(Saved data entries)
(** Linking [p] in front. *)
Lemma link_front es L e p : seg es 0 L 0 -> NoDup L -> ~ 0 ∈ L -> ~ p ∈ L -> es !! p = Some e ->
  exists es1 es2, store es p (set_next (hd 0 L)) = Some es1 /\
    (if negb (hd 0 L =? 0) then store es1 (hd 0 L) (set_prev p) else Some es1) = Some es2 /\
    exists es3, store es2 p (set_prev 0) = Some es3 /\ seg es3 0 (p :: L) 0 /\ relinked es es3 (p :: L).
Proof.
  intros Hs Hnd H0 Hp He. set (es1 := <[p := set_next (hd 0 L) e]> es). exists es1.
  assert (relinked es es1 (p :: L)) as HR1 by (eapply store_relinked; [done|left|done]).
  assert (forall q, q <> p -> es1 !! q = es !! q) as Hes1 by (intros q Hq; by apply lookup_insert_ne).
  assert (es1 !! p = Some (set_next (hd 0 L) e)) as Hp1 by (unfold es1; by rewrite lookup_insert_eq).
  destruct L as [|h L]; cbn [hd].
  - exists es1. split; [by rewrite (store_some es p e _ He)|]. split; [done|].
    eexists. split; [by apply store_some|]. split.
    + cbn [seg hd]. split; [|done]. eexists. by rewrite lookup_insert_eq.
    + eapply relinked_trans; [exact HR1|]. eapply store_relinked; [done|left|done].
  - destruct Hs as [(eh & Heh & Hpr & Hnx) Hs]. apply NoDup_cons in Hnd as [HhL Hnd].
    apply not_elem_of_cons in H0 as [Hh0 H0]. apply not_elem_of_cons in Hp as [Hph HpL].
    set (es2 := <[h := set_prev p eh]> es1). exists es2.
    split; [by rewrite (store_some es p e _ He)|]. split.
    { rewrite (proj2 (Z.eqb_neq h 0)) by done. cbn [negb]. rewrite (store_some es1 h eh); [done|by rewrite Hes1]. }
    assert (relinked es es2 (p :: h :: L)) as HR2.
    { eapply relinked_trans; [exact HR1|]. eapply store_relinked; [by rewrite Hes1|right; left|done]. }
    eexists. split; [apply store_some; unfold es2; rewrite lookup_insert_ne by done; exact Hp1|]. split.
    + cbn [seg hd]. split; [eexists; by rewrite lookup_insert_eq|]. split.
      * exists (set_prev p eh). rewrite lookup_insert_ne by done. unfold es2. by rewrite lookup_insert_eq.
      * eapply seg_ext; [|exact Hs]. intros q Hq.
        rewrite lookup_insert_ne by (by intros <-). unfold es2. rewrite lookup_insert_ne by (by intros <-).
        apply Hes1. by intros ->.
    + eapply relinked_trans; [exact HR2|]. eapply store_relinked; [|left|done].
      unfold es2. rewrite lookup_insert_ne by done. exact Hp1.
Qed.

(** ** Buckets *)

(** Bucket [b] is the run of the elements that [bk] puts there. *)
Definition run_of (bk : Z -> nat) (L : list Z) (b : nat) (entry : Z * Z) : Prop :=
  exists l1 s l2, L = l1 ++ s ++ l2 /\ entry.1 = Z.of_nat (length s) /\ (s <> [] -> entry.2 = hd 0 s) /\
    forall p, p ∈ L -> bk p = b <-> p ∈ s.

Definition buckets (bk : Z -> nat) (t : list (Z * Z)) (L : list Z) : Prop :=
  forall b entry, t !! b = Some entry -> run_of bk L b entry.

(** A run without [h] lies before or after it. *)
Lemma run_beside (l1 l2 m1 s m2 : list Z) h : l1 ++ h :: l2 = m1 ++ s ++ m2 -> ~ h ∈ s ->
  (exists x, l1 = m1 ++ s ++ x /\ m2 = x ++ h :: l2) \/ (exists y, m1 = l1 ++ h :: y /\ l2 = y ++ s ++ m2).
Proof.
  intros E Hh. rewrite (assoc_L _ m1) in E. apply app_eq_inv in E as [(x & -> & ->) | (k & E1 & E2)].
  - left. exists x. by rewrite <- (assoc_L _ m1).
  - destruct k as [|h' k]; cbn in E2.
    + left. exists []. rewrite app_nil_r in E1. rewrite app_nil_r. by split.
    + injection E2 as <- ->. symmetry in E1. apply app_eq_inv in E1 as [(y & -> & E1) | (y & -> & E1)].
      * exfalso. apply Hh. rewrite E1. apply elem_of_app. right. left.
      * destruct y as [|h' y]; cbn in E1; [exfalso; apply Hh; rewrite <- E1; left|].
        injection E1 as <- ->. right. exists y. by rewrite <- (assoc_L _ y).
Qed.

(** A new element between the runs. *)
Lemma run_insert bk l1 h l2 p b b' entry : run_of bk (l1 ++ h :: l2) b' entry -> bk h = b -> bk p = b -> b' <> b ->
  run_of bk (l1 ++ p :: h :: l2) b' entry.
Proof.
  intros (m1 & s & m2 & HL & Hc & Hch & Hin) Hh Hp Hne.
  assert (~ h ∈ s) as Hhs by (intros Hs; apply (Hin h) in Hs; [congruence|apply elem_of_app; right; left]).
  assert (forall q, q ∈ l1 ++ p :: h :: l2 -> bk q = b' <-> q ∈ s) as Hin'.
  { intros q Hq. destruct (decide (q = p)) as [->|Hqp]; [|apply Hin; set_solver].
    split; [congruence|]. intros Hs. apply (Hin p) in Hs; [congruence|]. rewrite HL. set_solver. }
  destruct (run_beside _ _ _ _ _ _ HL Hhs) as [(x & -> & ->) | (y & -> & ->)].
  - exists m1, s, (x ++ p :: h :: l2). split; [by rewrite <- !(assoc_L (++))|done].
  - exists (l1 ++ p :: h :: y), s, m2. split; [by rewrite <- !(assoc_L (++))|done].
Qed.

Lemma run_front bk L p b b' entry : run_of bk L b' entry -> bk p = b -> b' <> b -> run_of bk (p :: L) b' entry.
Proof.
  intros (m1 & s & m2 & -> & Hc & Hch & Hin) Hp Hne. exists (p :: m1), s, m2. split; [done|]. split; [done|]. split; [done|].
  intros q [-> | Hq]%elem_of_cons; [|by apply Hin]. split; [congruence|].
  intros Hs. apply (Hin p) in Hs; [congruence|set_solver].
Qed.

Lemma insert_table es L first t bk p e b entry : listed es L first -> buckets bk t L -> t !! b = Some entry ->
  es !! p = Some e -> ~ p ∈ L -> p <> 0 -> bk p = b -> Z.of_nat (length L) < 2 ^ 30 ->
  exists first' entry' es' L', insertElement first (Some entry) p es = Some (first', Some entry', es') /\
    listed es' L' first' /\ buckets bk (<[b := entry']> t) L' /\ L' ≡ₚ p :: L /\ relinked es es' (p :: L).
Proof.
  intros (-> & Hs & Hnd & H0) Hb Hbt He Hp Hp0 Hbk Hlen. destruct (Hb b entry Hbt) as (l1 & s & l2 & HL & Hc & Hch & Hin).
  destruct entry as [c ch]. cbn [fst snd] in Hc, Hch.
  assert (Z.of_nat (length s) <= Z.of_nat (length L)) as Hls by (rewrite HL, !length_app; lia).
  unfold insertElement. destruct s as [|h s].
  - subst c. cbn [length Z.of_nat Z.eqb negb]. cbn [app] in HL.
    destruct (link_front es L e p Hs Hnd H0 Hp He) as (es1 & es2 & Hr1 & Hr2 & es3 & Hr3 & Hs3 & HR).
    eexists p, _, es3, (p :: L). split.
    { rewrite Hr1. cbn [mbind option_bind]. rewrite Hr2. cbn [mbind option_bind]. by rewrite Hr3. }
    split; [split; [done|split; [done|split; [by apply NoDup_cons|]]]; intros [E | ?]%elem_of_cons; [by apply Hp0|done]|].
    split; [|split; [done|done]]. intros b' entry' [(<- & <- & _) | [Hne Hb']]%list_lookup_insert_Some.
    + exists [], [p], L. split; [done|]. split; [done|]. split; [done|].
      intros q [-> | Hq]%elem_of_cons; [by rewrite list_elem_of_singleton|]. rewrite (Hin q Hq), list_elem_of_singleton.
      split; [by intros ?%elem_of_nil|]. intros ->. done.
    + eapply run_front; [by apply Hb|done|done].
  - assert (c <> 0) as Hc0 by (rewrite Hc; cbn; lia). rewrite (proj2 (Z.eqb_neq c 0) Hc0).
    specialize (Hch ltac:(done)). cbn [hd] in Hch. subst ch. cbn [app] in HL. subst L.
    assert (h <> 0) as Hh0 by (intros ->; apply H0; set_solver). rewrite (proj2 (Z.eqb_neq h 0) Hh0). cbn [negb].
    destruct (link_before es l1 h (s ++ l2) e p Hs Hnd H0 Hp He Hp0) as (eh & es1 & es2 & Hr1 & Hr2 & Hr3 & es3 & Hr4 & Hs3 & HR).
    rewrite Hr1. cbn [mbind option_bind]. rewrite Hr2. cbn [mbind option_bind]. rewrite Hr3. cbn [mbind option_bind]. rewrite Hr4.
    eexists _, _, es3, (l1 ++ p :: h :: s ++ l2). split; [done|].
    assert (l1 ++ p :: h :: s ++ l2 ≡ₚ p :: l1 ++ h :: s ++ l2) as HP by (by rewrite <- Permutation_middle).
    split; [split; [done|split; [done|split; [rewrite HP; by apply NoDup_cons|]]]; rewrite HP; intros [E | ?]%elem_of_cons; [by apply Hp0|done]|].
    split; [|split; [done|done]]. intros b' entry' [(<- & <- & _) | [Hne Hb']]%list_lookup_insert_Some.
    + exists l1, (p :: h :: s), l2. split; [done|]. split.
      { cbn [fst length]. rewrite Hc. cbn [length]. rewrite wrap_s_small; [lia|lia|]. unfold in_s. cbn [length] in Hls. lia. }
      split; [done|]. intros q Hq. rewrite HP in Hq. apply elem_of_cons in Hq as [-> | Hq].
      * split; [intros _; left|done].
      * rewrite (Hin q Hq), !elem_of_cons. split; [by right|]. intros [-> | ?]; [done|done].
    + eapply (run_insert _ _ _ _ _ b); [by apply Hb| |done|done]. apply Hin; [set_solver|left].
Qed.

(WHAT THE TASK REQUIRES) Please print verbatim each line from the first line of the entries above to the line that contains "eexists. split; [by", inclusive, and nothing more.

(RESULT)
(** Linking [p] in front. *)
Lemma link_front es L e p : seg es 0 L 0 -> NoDup L -> ~ 0 ∈ L -> ~ p ∈ L -> es !! p = Some e ->
  exists es1 es2, store es p (set_next (hd 0 L)) = Some es1 /\
    (if negb (hd 0 L =? 0) then store es1 (hd 0 L) (set_prev p) else Some es1) = Some es2 /\
    exists es3, store es2 p (set_prev 0) = Some es3 /\ seg es3 0 (p :: L) 0 /\ relinked es es3 (p :: L).
Proof.
  intros Hs Hnd H0 Hp He. set (es1 := <[p := set_next (hd 0 L) e]> es). exists es1.
  assert (relinked es es1 (p :: L)) as HR1 by (eapply store_relinked; [done|left|done]).
  assert (forall q, q <> p -> es1 !! q = es !! q) as Hes1 by (intros q Hq; by apply lookup_insert_ne).
  assert (es1 !! p = Some (set_next (hd 0 L) e)) as Hp1 by (unfold es1; by rewrite lookup_insert_eq).
  destruct L as [|h L]; cbn [hd].
  - exists es1. split; [by rewrite (store_some es p e _ He)|]. split; [done|].
    eexists. split; [by apply store_some|]. split.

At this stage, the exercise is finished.